1. What exactly does a shumai machine do?

At its core, a shumai machine automates the repetitive, precision steps involved in forming a shumai: creating (or feeding) a dough sheet, thinning and pulling it to a constant gauge, cutting wrappers to size, dosing filling, forming / crimping, and transferring finished pieces to a takeaway conveyor for steaming or freezing.

Across the industry, the winning formula is:

  • Consistent wrapper thickness→ even steaming, better bite.
  • Accurate filling weight→ controlled food cost and nutrition labels.
  • Stable forming and alignment→ trays load faster; packs look professional.
  • Hygienic, cleanable construction→ compliance with food safety standards.
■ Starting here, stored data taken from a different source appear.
(* ===== verification/Gateway.v ===== *)
(** The HTTP front end: src/internal/controller/server/http.go (cookies and the login
    response), oidc_http.go (single sign-on) and webhook_http.go (the push webhook). A
    handler is a function of what it reads of a request; sessions and roles are those of
    Auth, and what is behind a handler (the generated gateway, the exchange with an
    identity provider, HMAC) is an argument. *)
From Stdlib Require Import Ascii.
From S2P Require Import Prelude GoStrings GoValue Auth Git.

(** ** Requests and responses *)

Record http_request : Type := MkHttpRequest {
  h_Method : string; h_Path : string; h_TLS : bool; h_Authorization : string; h_Cookies : list (string * string);
  h_Query : list (string * string); h_Signature : string; h_Body : option string }.

Inductive SameSite : Type := SameSiteStrict | SameSiteLax.
Record Cookie : Type := MkCookie {
  ck_Name : string; ck_Value : string; ck_Path : string; ck_MaxAge : Z; ck_HttpOnly : bool; ck_Secure : bool; ck_SameSite : SameSite }.

(** The cookies that are set, in order, other headers, and the body. *)
Record http_response : Type := MkHttpResponse {
  p_Status : Z; p_Cookies : list Cookie; p_Header : list (string * string); p_Body : string }.

(** [r.Cookie(name)], and the value of a query parameter. *)
Definition req_cookie (name : string) (r : http_request) : option string := assoc name (h_Cookies r).
Definition query (name : string) (r : http_request) : string := default "" (assoc name (h_Query r)).
(** [http.Error] and [http.Redirect], after the cookies that were set; the page that
    goes with a redirect is left out. *)
Definition http_error (cookies : list Cookie) (msg : string) (status : Z) : http_response :=
  MkHttpResponse status cookies [] (msg +:+ String newline_byte "").
Definition redirect (cookies : list Cookie) (url : string) : http_response := MkHttpResponse 302 cookies [("Location", url)] "".

(** ** Cookies (http.go) *)

Definition sessionCookieName : string := "openctl_session".

Definition cookieToBearer (r : http_request) : http_request :=
  if decide (h_Authorization r = "") then
    match req_cookie sessionCookieName r with
    | Some v =>
        if decide (v = "") then r
        else MkHttpRequest (h_Method r) (h_Path r) (h_TLS r) (bearerPrefix +:+ v) (h_Cookies r) (h_Query r) (h_Signature r) (h_Body r)
    | None => r
    end
  else r.

(** [strings.Cut(s, sep)] for a separator of several bytes. *)
Fixpoint cut_sub (sep s : string) : option (string * string) :=
  match cut_prefix sep s with
  | Some rest => Some ("", rest)
  | None =>
      match s with
      | EmptyString => None
      | String c s' => match cut_sub sep s' with Some (a, b) => Some (String c a, b) | None => None end
      end
  end.

Definition quote : ascii := "034"%char.
Definition quoted (s : string) : string := String quote s +:+ String quote "".
Definition extractJSONString (body name : string) : string :=
  match cut_sub (quoted name +:+ String ":" (String quote "")) body with
  | None => ""
  | Some (_, rest) => match cut_byte quote rest with Some (v, _) => v | None => "" end
  end.

(** What a handler wrote: [loginRecorder]. *)
Record loginRecorder : Type := MkRecorder { lr_secure : bool; lr_status : Z; lr_cookies : list Cookie; lr_headers : list (string * string); lr_body : string }.

Definition recorder (secure : bool) : loginRecorder := MkRecorder secure 0 [] [] "".
Definition WriteHeader (code : Z) (r : loginRecorder) : loginRecorder := MkRecorder (lr_secure r) code (lr_cookies r) (lr_headers r) (lr_body r).
Definition Write (b : string) (r : loginRecorder) : loginRecorder :=
  MkRecorder (lr_secure r) (if decide (lr_status r = 0%Z) then 200%Z else lr_status r) (lr_cookies r) (lr_headers r) (lr_body r +:+ b).

Section cookies.
Context (parse_time : string → option Z).

(** [int(d.Seconds())], exact below 2^23 seconds. *)
Definition seconds (d : Z) : Z := Z.quot d Second.

Definition flush (r : loginRecorder) (now : Z) : http_response :=
  let session :=
    if decide (lr_status r = 200%Z) then
      let token := extractJSONString (lr_body r) "token" in
      let expiresAt := extractJSONString (lr_body r) "expiresAt" in
      if decide (token ≠ "") then
        let maxAge := (7 * 24 * 60 * 60)%Z in
        let maxAge :=
          if decide (expiresAt ≠ "") then
            match parse_time expiresAt with
            | Some exp => let d := (exp - now)%Z in if (0 <? d)%Z then seconds d else maxAge
            | None => maxAge
            end
          else maxAge in
        [MkCookie sessionCookieName token "/" maxAge true (lr_secure r) SameSiteStrict]
      else []
    else [] in
  MkHttpResponse (if decide (lr_status r = 0%Z) then 200%Z else lr_status r) (lr_cookies r ++ session) (lr_headers r) (lr_body r).

(** [setCookieOnLogin]; [next] is the recorded handler. *)
Definition is_login (r : http_request) : bool := bool_decide (h_Method r = "POST" ∧ h_Path r = "/v1/session/login").
Definition setCookieOnLogin (next : http_request → loginRecorder → loginRecorder) (r : http_request) (now : Z) : http_response :=
  let rec_ := next r (recorder (h_TLS r)) in
  if is_login r then flush rec_ now
  else MkHttpResponse (if decide (lr_status rec_ = 0%Z) then 200%Z else lr_status rec_) (lr_cookies rec_) (lr_headers rec_) (lr_body rec_).
(** The handler of [/v1/]. *)
Definition api (next : http_request → loginRecorder → loginRecorder) (r : http_request) (now : Z) : http_response :=
  setCookieOnLogin next (cookieToBearer r) now.
End cookies.

(** [uiHandlerFor]: whether the assets are a build. *)
Definition hasContent (entries : list string) : bool :=
  existsb (λ e, negb (bool_decide (e ∈ [".gitkeep"; ".gitignore"; "README.md"]))) entries.

(** ** Single sign-on (oidc_http.go) *)

Definition oidcStateCookie : string := "openctl_oidc_state".
Definition oidcVerifierCookie : string := "openctl_oidc_verifier".
Definition oidcFlowTTL : Z := 10 * 60 * Second.

Record OIDCHandler : Type := MkOIDCHandler { oh_authn : OIDCAuthenticator; oh_secure : bool }.

Definition flowCookie (h : OIDCHandler) (name value : string) : Cookie :=
  MkCookie name value "/auth/oidc/" (seconds oidcFlowTTL) true (oh_secure h) SameSiteLax.
Definition clearFlowCookie (h : OIDCHandler) (name : string) : Cookie :=
  MkCookie name "" "/auth/oidc/" (-1) true (oh_secure h) SameSiteLax.

Definition oidc_enabled : http_response :=
  MkHttpResponse 200 [] [("Content-Type", "application/json")] (String "{" (quoted "enabled" +:+ ":true}")).

Section oidc.
Context (AuthCodeURL : string → string → string) (Exchange : string → string → option gomap).
Context (digest : string → string) (format_time : Z → string).

(** [login]; [state] is what [randToken] returns. *)
Definition oidc_login (h : OIDCHandler) (state : option string) (verifier : string) : http_response :=
  match state with
  | None => http_error [] "internal error" 500
  | Some state =>
      redirect [flowCookie h oidcStateCookie state; flowCookie h oidcVerifierCookie verifier] (AuthCodeURL state verifier)
  end.

Definition retry_text : string := "invalid or expired login state — please retry".
Definition session_cookie (h : OIDCHandler) (token : string) : Cookie :=
  MkCookie sessionCookieName token "/" (seconds DefaultSessionTTL) true (oh_secure h) SameSiteStrict.

(** [callback]; [fresh], [id] and [now] as in [Create]. *)
Definition callback (h : OIDCHandler) (r : http_request) (fresh : option string) (id : string) (now : Z) (tbl : list session_row) :
    http_response * list session_row :=
  let state := default "" (req_cookie oidcStateCookie r) in
  if decide (state = "" ∨ query "state" r ≠ state) then (http_error [] retry_text 400, tbl)
  else
    let verifier := default "" (req_cookie oidcVerifierCookie r) in
    if decide (verifier = "") then (http_error [] retry_text 400, tbl)
    else
      let cleared := [clearFlowCookie h oidcStateCookie; clearFlowCookie h oidcVerifierCookie] in
      if decide (query "error" r ≠ "") then (http_error cleared ("login failed at the identity provider: " +:+ query "error" r) 401, tbl)
      else if decide (query "code" r = "") then (http_error cleared "missing authorization code" 400, tbl)
      else
        match Exchange (query "code" r) verifier with
        | None => (http_error cleared "login failed — could not verify the identity token" 401, tbl)
        | Some claims =>
            match OIDCPrincipal (oh_authn h) claims with
            | Err ErrOIDCDenied => (http_error cleared "your account authenticated but has no role assigned in openctl" 403, tbl)
            | Err _ => (http_error cleared "login failed" 401, tbl)
            | Ok (userID, role) =>
                match Create digest format_time userID userID role DefaultSessionTTL fresh id now tbl with
                | Err _ => (http_error cleared "internal error creating session" 500, tbl)
                | Ok (sess, tbl') => (redirect (cleared ++ [session_cookie h (ss_Token sess)]) "/ui/", tbl')
                end
            end
        end.
End oidc.

(** ** The push webhook (webhook_http.go) *)

Definition defaultWebhookPath : string := "/gitops/webhook".
Definition maxWebhookBody : Z := Z.shiftl 5 20.
(** [io.LimitReader] *)
Definition limited (body : string) : string :=
  if (Z.of_nat (String.length body) <=? maxWebhookBody)%Z then body else str_take (Z.to_nat maxWebhookBody) body.

Record GitOpsWebhook : Type := MkWebhook { wh_path : string; wh_secret : string }.
Definition NewGitOpsWebhook (path secret : string) : GitOpsWebhook :=
  MkWebhook (if decide (path = "") then defaultWebhookPath else path) secret.

(** [hex.DecodeString] *)
Definition hex_val (c : ascii) : option N :=
  let n := N_of_ascii c in
  if (48 <=? n)%N && (n <=? 57)%N then Some (n - 48)%N
  else if (97 <=? n)%N && (n <=? 102)%N then Some (n - 87)%N
  else if (65 <=? n)%N && (n <=? 70)%N then Some (n - 55)%N
  else None.
Fixpoint hex_decode (s : string) : option string :=
  match s with
  | EmptyString => Some EmptyString
  | String a (String b s') =>
      match hex_val a, hex_val b, hex_decode s' with
      | Some x, Some y, Some t => Some (String (ascii_of_N (16 * x + y)) t)
      | _, _, _ => None
      end
  | String _ EmptyString => None
  end.

Section webhook.
Context (hmac : string → string → string).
Most commercial machines accomplish this with a dough feed and belt-forming set, a pressure wheel (with independent speed control on higher-end models), precision cutters, a positive-displacement filling pump, a forming die, and an outfeed conveyor. Features such as auto-alignment, adjustable wrapper thickness, and tool-less disassembly make day-to-day operation both faster and safer.

2. Understanding the SFT lineup at a glance

We manufacture three complementary models that cover small pilot lines all the way to high-throughput central kitchens. Here are their headline specifications:

1) SFT-60 — Semi-automatic Double Row (Seaweed-wrapper friendly)

  • Capacity:1,000–4,000 pcs/h
  • Product weight:10–50 g
  • Voltage:220V / 380V
  • Rated power:5 kW
  • Machine size:1550 × 1350 × 1850 mm
  • Net weight:700 kg
  • Notable features:Conveyor configured for round or square pieces; optional water-spray device to work with seaweed (nori) wrappers; food-grade stainless steel; compact footprint for quick disassembly and maintenance.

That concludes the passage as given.